THE SECRETS WE KEEP *** (98 minutes) MA
No attempt to escape the past ever goes well in the movies. Past events always find a way of revisiting their subjects, whether victim or criminal, usually through happenstance. It’s always been a great story premise.
Probably the best example in the past few decades was in the unheralded 1998 Bryan Singer film Apt Pupil, an adaptation of the 1982 Stephen King novella, in which an ageing Nazi hiding in American suburbia (played brilliantly by Ian McKellen), is discovered and tormented by a high school kid (the late Brad Renfro).
The scenario of The Secrets We Keep bears some similarity, and while it isn’t delivered with quite the same intensity it’s in the same ballpark and touches a lot of the high-voltage themes aired in Apt Pupil regarding accountability and retribution.
A rather loose remake of the 1994 Roman Polanski film Death and the Maiden (based on Ariel Dorfman’s 1990 play) the film is set in the glow of post-war American suburbia in the late 1950s.
Sitting happily in the park with her son is Maja (Noomi Rapace, the Dragon Tattoo girl, who also produced this), a Romanian who married Lewis (Chris Messina), an army doctor who now runs a local practice which Maja helps manage.
She’s happy enough with her new life in her new country but, as luck would have it, she sees a figure from afar who she swears is a Nazi soldier who was involved in terrorizing and murdering her family and friends.
In an act of vigilante justice Charles Bronson would have been proud of, and with a comparable degree of violence, Maja coshes the large man, Thomas (Joel Kinnaman), while he’s walking home from his job at the refinery and tosses him unconscious into the large trunk of her car.
Tied up and gagged in the basement of her lovely home she plans to interrogate, torture and berate him until he confesses his crimes to her.
Needless to say, her husband is none-too-keen on his wife’s new hobby, particularly when her accusations don’t match her prisoner’s wartime story. More disturbing still is how any suggestion that she just might possibly have the wrong person don’t much diminish her determination to extract a confession by any means necessary.
The film’s pretty period recreation – love those vintage TV sets with their small oblong screens – serves as a neat counterpoint to the increasingly dark themes about accusation and personal justice.
Of course, Maja could have simply reported the guy to the authorities, though the move that would most likely have received a sluggish response. America didn’t get serious about the Nazis hiding in their midst, often with official government support, until a proper, long overdue crackdown began in 1979.

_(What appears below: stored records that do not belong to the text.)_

(** * Window-aware registration scheduler: block monitor, fee strategy, lanes

    A shallow embedding of three Python modules:
    - [settings/block_monitor.py]   (class [EnhancedBlockMonitor]),
    - [monitoring/fee_strategy.py]  (class [AdaptiveFeeStrategy]),
    - [strategy/registration.py]    (class [RegistrationAssistant]).

    Conventions of the embedding.
    - Python [int] is [Z]; [%] is [Z.modulo] (both take the sign of the
      divisor), and a zero divisor raises.
    - In [FeeStrategy] a Python [float] is read as an exact rational ([Q]):
      rounding, overflow and NaN are outside that model, which carries the
      properties that do not depend on them.  [Binary64] gives the same
      class over IEEE 754 doubles, rounding included; the statistics, whose
      values depend on the rounding, are stated there.
    - Division is partial, as in Python.
    - An uncaught exception is the [Raise] case of [result].
    - [datetime] values are microseconds since [datetime.min], as [Z].
    - Objects mutated in place are passed and returned explicitly. *)

From Stdlib Require Import ZArith QArith List String Bool Lia Lqa.
From Stdlib Require Import DecimalString Permutation.
From Stdlib Require Import Floats Uint63.
Import ListNotations.

Local Open Scope Z_scope.

(** ** Exceptions *)

Inductive exn : Type :=
| ZeroDivisionError
| ValueError
| ExternalFault.        (* anything raised by a collaborator (network, chain) *)

Inductive result (A : Type) : Type :=
| Ok (a : A)
| Raise (e : exn).

Arguments Ok {A} a.
Arguments Raise {A} e.
Lemma C3_empty_month_skipped_witness :
  (SentinelNdviFai.get_ndvi_fai_monthly_s2 Samples.s2_service 2016 11
   = ([SentinelNdviFai.NoImages 2016 11], Ok None)
   /\ SentinelNdviFai.results
        (SentinelNdviFai.main_loop Samples.s2_service
           ([(2016, 10)] ++ (2016, 11) :: [(2017, 10)]) SentinelNdviFai.initial)
      = SentinelNdviFai.results
          (SentinelNdviFai.main_loop Samples.s2_service
             ([(2016, 10)] ++ [(2017, 10)]) SentinelNdviFai.initial)
   /\ In (SentinelNdviFai.NoImages 2016 11)
        (SentinelNdviFai.stdout
           (SentinelNdviFai.main_loop Samples.s2_service
              ([(2016, 10)] ++ (2016, 11) :: [(2017, 10)])
              SentinelNdviFai.initial))
   /\ (forall js r,
         In r (SentinelNdviFai.results
                 (SentinelNdviFai.main_loop Samples.s2_service js
                    SentinelNdviFai.initial)) ->
         SentinelNdviFai.key r <> (2016, 11)))
  /\ (Radar.run Samples.radar_service ([(2016, 10)] ++ (2016, 11) :: [(2017, 10)])
      = Radar.run Samples.radar_service ([(2016, 10)] ++ [(2017, 10)])
      /\ (forall js table,
            Radar.run Samples.radar_service js = Ok table ->
            forall r, In r table -> Radar.key r <> (2016, 11))).
Proof.
  apply (C3_empty_month_skipped Samples.s2_service Samples.radar_service
           2016 11 (mkdate 2016 11 1, mkdate 2016 11 30)); reflexivity.
Defined.

Example radar_run_sample :
  Radar.run Samples.radar_service [(2016, 10); (2016, 11); (2017, 10)]
  = Ok [ {| Radar.tYear := 2016; Radar.tMonth := 10;
            Radar.tDate_of_Satellite_Selected := "2014-10-03";
            Radar.tCloud_Cover_Percentage := CInt 0;
            Radar.tArea_of_Water_Hyacinth := CFloat (125 # 10) |};
         {| Radar.tYear := 2017; Radar.tMonth := 10;
            Radar.tDate_of_Satellite_Selected := "2014-10-03";
            Radar.tCloud_Cover_Percentage := CInt 0;
            Radar.tArea_of_Water_Hyacinth := CFloat (125 # 10) |} ].
Proof. reflexivity. Qed.

(* ------------------------------------------------------------------ *)
(** ** Failures of the remote service *)
(* ------------------------------------------------------------------ *)

Lemma s2_failed_month_rows (svc : SentinelNdviFai.service) (y m : Z) (e : exn) :
  snd (SentinelNdviFai.get_ndvi_fai_monthly_s2 svc y m) = Raise e ->
  SentinelNdviFai.month_rows svc (y, m) = [].
Proof.
  intros H. unfold SentinelNdviFai.month_rows. cbn [fst snd]. now rewrite H.
Qed.

Lemma s2_failed_month_logged (svc : SentinelNdviFai.service)
  (st : SentinelNdviFai.state) (y m : Z) (e : exn) :
  snd (SentinelNdviFai.get_ndvi_fai_monthly_s2 svc y m) = Raise e ->
  SentinelNdviFai.results (SentinelNdviFai.loop_body svc st (y, m))
  = SentinelNdviFai.results st
  /\ In (SentinelNdviFai.Error y m e)
       (SentinelNdviFai.stdout (SentinelNdviFai.loop_body svc st (y, m))).
Proof.
  intros H. unfold SentinelNdviFai.loop_body.
  destruct (SentinelNdviFai.get_ndvi_fai_monthly_s2 svc y m) as [printed outcome].
  cbn [snd] in H. subst outcome. cbn. split; [reflexivity|].
  apply in_or_app. right. apply in_or_app. right. now left.
Qed.

(** Each failing round trip of the monthly function is an exception of
    the function. *)
Lemma s2_round_trip_failures (svc : SentinelNdviFai.service) (y m : Z) (e : exn) :
  let r := svc (SentinelNdviFai.filter_window y m) in
  (SentinelNdviFai.size_getInfo r = Raise e
   \/ (exists n, SentinelNdviFai.size_getInfo r = Ok n /\ n <> 0
                 /\ SentinelNdviFai.cloud_getInfo r = Raise e)
   \/ (exists n c, SentinelNdviFai.size_getInfo r = Ok n /\ n <> 0
                   /\ SentinelNdviFai.cloud_getInfo r = Ok c
                   /\ SentinelNdviFai.area_getInfo r = Raise e)) ->
  snd (SentinelNdviFai.get_ndvi_fai_monthly_s2 svc y m) = Raise e.
Proof.
  intros r H. unfold SentinelNdviFai.get_ndvi_fai_monthly_s2. fold r.
  destruct H as [H|[(n & Hn & Hz & H)|(n & c & Hn & Hz & Hc & H)]].
  - now rewrite H.
  - rewrite Hn. apply Z.eqb_neq in Hz. rewrite Hz. cbn. now rewrite H.
  - rewrite Hn. apply Z.eqb_neq in Hz. rewrite Hz. cbn. rewrite Hc. cbn.
    now rewrite H.
Qed.

Lemma chirps_main_loop_rows (js : list (Z * Z)) :
  (forall ym, In ym js -> 1 <= fst ym <= 9999 /\ 1 <= snd ym <= 12) ->
  forall rs, exists rows,
    Chirps.main_loop js rs = Ok (rs ++ rows)
    /\ map (fun r => (Chirps.Year r, Chirps.Month r)) rows = js
    /\ (forall r, In r rows ->
          month_bounds (Chirps.Year r) (Chirps.Month r)
          = Ok (Chirps.Total_mm_per_month r)).
Proof.
  unfold Chirps.main_loop.
  induction js as [|[y m] js IH]; intros Hvalid rs.
  - exists []. cbn. rewrite app_nil_r. repeat split. intros r [].
  - destruct (Hvalid (y, m) (or_introl eq_refl)) as [Hy Hm]. cbn in Hy, Hm.
    destruct (month_bounds_ok y m Hy Hm) as (n & _ & Hw).
    destruct (IH (fun ym H => Hvalid ym (or_intror H))
                 (rs ++ [{| Chirps.Year := y; Chirps.Month := m;
                            Chirps.Total_mm_per_month :=
                              (mkdate y m 1, mkdate y m n) |}]))
      as (rows & Hrun & Hkeys & Hbounds).
    eexists (_ :: rows). cbn. rewrite Hw. cbn. rewrite Hrun.
    rewrite <- app_assoc. cbn. split; [reflexivity|]. split.
    + now rewrite Hkeys.
    + intros r [<-|Hin]; [exact Hw|now apply Hbounds].
Qed.

(** C4, as stated, fails for the rainfall script: a month whose retrieval
    fails is not skipped, its record is in the table with an empty total. *)
Lemma C4_failed_month_kept_counterexample :
  Chirps.run Samples.failing_chirps [(2013, 10)]
  = Ok [ {| Chirps.tYear := 2013; Chirps.tMonth := 10;
            Chirps.tTotal_mm_per_month := CNone |} ].
Proof. reflexivity. Qed.

(** The loop shared by the index scripts, for any monthly function. *)
Lemma index_loop_body_results {row : Type}
  (monthly : Z -> Z -> list SentinelNdviFai.line * result (option row))
  (area cloud : row -> Q) (st : IndexScripts.state row) (ym : Z * Z) :
  IndexScripts.results (IndexScripts.loop_body monthly area cloud st ym)
  = IndexScripts.results st ++ IndexScripts.month_rows monthly ym.
Proof.
  destruct ym as [y m].
  unfold IndexScripts.loop_body, IndexScripts.month_rows. cbn [fst snd].
  destruct (monthly y m) as [printed outcome]. cbn [snd].
  destruct outcome as [[r|]|e]; cbn; now rewrite ?app_nil_r.
Qed.

Lemma index_main_loop_results {row : Type}
  (monthly : Z -> Z -> list SentinelNdviFai.line * result (option row))
  (area cloud : row -> Q) (js : list (Z * Z)) (st : IndexScripts.state row) :
  IndexScripts.results (IndexScripts.main_loop monthly area cloud js st)
  = IndexScripts.results st ++ flat_map (IndexScripts.month_rows monthly) js.
Proof.
  revert st. induction js as [|j js IH]; intros st; cbn.
  - now rewrite app_nil_r.
  - unfold IndexScripts.main_loop in IH. rewrite IH, index_loop_body_results.
    now rewrite app_assoc.
Qed.

Lemma index_loop_body_stdout {row : Type}
  (monthly : Z -> Z -> list SentinelNdviFai.line * result (option row))
  (area cloud : row -> Q) (st : IndexScripts.state row) (ym : Z * Z)
  (l : SentinelNdviFai.line) :
  In l (IndexScripts.stdout st) ->
  In l (IndexScripts.stdout (IndexScripts.loop_body monthly area cloud st ym)).
Proof.
  intros H. destruct ym as [y m]. unfold IndexScripts.loop_body.
  destruct (monthly y m) as [printed outcome].
  destruct outcome as [[r|]|e]; cbn; apply in_or_app; now left.
Qed.

Lemma index_main_loop_stdout {row : Type}
  (monthly : Z -> Z -> list SentinelNdviFai.line * result (option row))
  (area cloud : row -> Q) (js : list (Z * Z)) (st : IndexScripts.state row)
  (l : SentinelNdviFai.line) :
  In l (IndexScripts.stdout st) ->
  In l (IndexScripts.stdout (IndexScripts.main_loop monthly area cloud js st)).
Proof.
  revert st. induction js as [|j js IH]; intros st H; cbn; [exact H|].
  apply IH. now apply index_loop_body_stdout.
Qed.

Lemma index_failed_month_logged {row : Type}
  (monthly : Z -> Z -> list SentinelNdviFai.line * result (option row))
  (area cloud : row -> Q) (st : IndexScripts.state row) (y m : Z) (e : exn) :
  snd (monthly y m) = Raise e ->
  In (SentinelNdviFai.Error y m e)
     (IndexScripts.stdout (IndexScripts.loop_body monthly area cloud st (y, m))).
Proof.
  intros H. unfold IndexScripts.loop_body.
  destruct (monthly y m) as [printed outcome].
  cbn [snd] in H. subst outcome. cbn.
  apply in_or_app. right. apply in_or_app. right. now left.
Qed.

(** The loop of LakeTana-NDVI-FAI-Sentinel.py is the shared loop around
    its monthly function. *)
Lemma s2_loop_is_index_loop (svc : SentinelNdviFai.service) (js : list (Z * Z)) :
  forall st : SentinelNdviFai.state,
    IndexScripts.main_loop (SentinelNdviFai.get_ndvi_fai_monthly_s2 svc)
      SentinelNdviFai.Area_of_Water_Hyacinth
      SentinelNdviFai.Cloud_Cover_Percentage js
      {| IndexScripts.results := SentinelNdviFai.results st;
         IndexScripts.stdout := SentinelNdviFai.stdout st |}
    = {| IndexScripts.results :=
           SentinelNdviFai.results (SentinelNdviFai.main_loop svc js st);
         IndexScripts.stdout :=
           SentinelNdviFai.stdout (SentinelNdviFai.main_loop svc js st) |}.
Proof.
  induction js as [|[y m] js IH]; intros st; [reflexivity|].
  cbn [IndexScripts.main_loop SentinelNdviFai.main_loop fold_left].
  unfold IndexScripts.main_loop, SentinelNdviFai.main_loop in IH.
  rewrite <- IH. f_equal.
  unfold IndexScripts.loop_body, SentinelNdviFai.loop_body.
  destruct (SentinelNdviFai.get_ndvi_fai_monthly_s2 svc y m) as [printed outcome].
  destruct outcome as [[r|]|e]; reflexivity.
Qed.

(** The export variant calls the monthly function of the index script. *)
Lemma export_monthly_function (svc : SentinelNdviFai.service) (y m : Z) :
  SentinelExportImage.get_ndvi_fai_monthly_s2 svc y m
  = SentinelNdviFai.get_ndvi_fai_monthly_s2 svc y m.
Proof. reflexivity. Qed.

Lemma export_failed_month_raises (svc : SentinelNdviFai.service)
  (st : SentinelNdviFai.state) (y m : Z) (e : exn) :
  snd (SentinelNdviFai.get_ndvi_fai_monthly_s2 svc y m) = Raise e ->
  SentinelExportImage.loop_body svc st (y, m) = Raise e.
Proof.
  intros H. unfold SentinelExportImage.loop_body.
  rewrite export_monthly_function.
  destruct (SentinelNdviFai.get_ndvi_fai_monthly_s2 svc y m) as [printed outcome].
  cbn [snd] in H. now subst outcome.
Qed.

(** A turn that raises in every state ends the loop with an exception:
    its own, when the turns before it returned. *)
Lemma for_each_raise {S J} (body : S -> J -> result S) (x : J) (e : exn) :
  (forall st, body st x = Raise e) ->
  forall (pre post : list J) (st : S),
    (forall st', for_each body st pre = Ok st' ->
                 for_each body st (pre ++ x :: post) = Raise e)
    /\ exists e', for_each body st (pre ++ x :: post) = Raise e'.
Proof.
  intros Hx pre post st. rewrite for_each_app.
  destruct (for_each body st pre) as [st1|e1]; cbn [bind for_each].
  - rewrite Hx. split; [reflexivity|now exists e].
  - split; [discriminate|now exists e1].
Qed.

Example export_image_run_aborts :
  SentinelExportImage.main
    (fun _ => {| SentinelNdviFai.size_getInfo := Ok 2;
                 SentinelNdviFai.cloud_getInfo :=
                   Raise (EEException "Computation timed out.");
                 SentinelNdviFai.area_getInfo := Ok (Some 3000000%Q) |})
  = Raise (EEException "Computation timed out.").
Proof. reflexivity. Qed.

Example export_image_run_empty_november :
  SentinelExportImage.main Samples.s2_service
  = Ok {| SentinelNdviFai.results := [];
          SentinelNdviFai.stdout := [SentinelNdviFai.NoImages 2019 11] |}.
Proof. reflexivity. Qed.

It also would have been too dull, for doing so would have robbed her of the chance to mete out her own version of score settling to the man she believes committed the heinous war crimes that have scarred her.
When it comes to showing the more violent aspects of Maja’s experience director Yuval Adler (who co-wrote the film with Ryan Covington) doesn’t flinch, though he should have taken more care with Maja’s young son, who seems remarkably oblivious to the obvious signs that something untoward is going on downstairs.
So, too, the local cop who dismisses some pretty suspicious noises way too airily.
Those crinkles aside, The Secrets We Keep delivers a strong, Holocaust-themed hostage drama that is careful not to shy away from the underlying truth that peace is a state of mind almost unrecoverable once it has been violated.
The Secrets We Keep is not screening in Victoria, of course, but is getting a cinema run across the rest of the nation through the marvellous Palace chain. The film will be available to everyone – including Victorians – at the Foxtel Store from 21 October.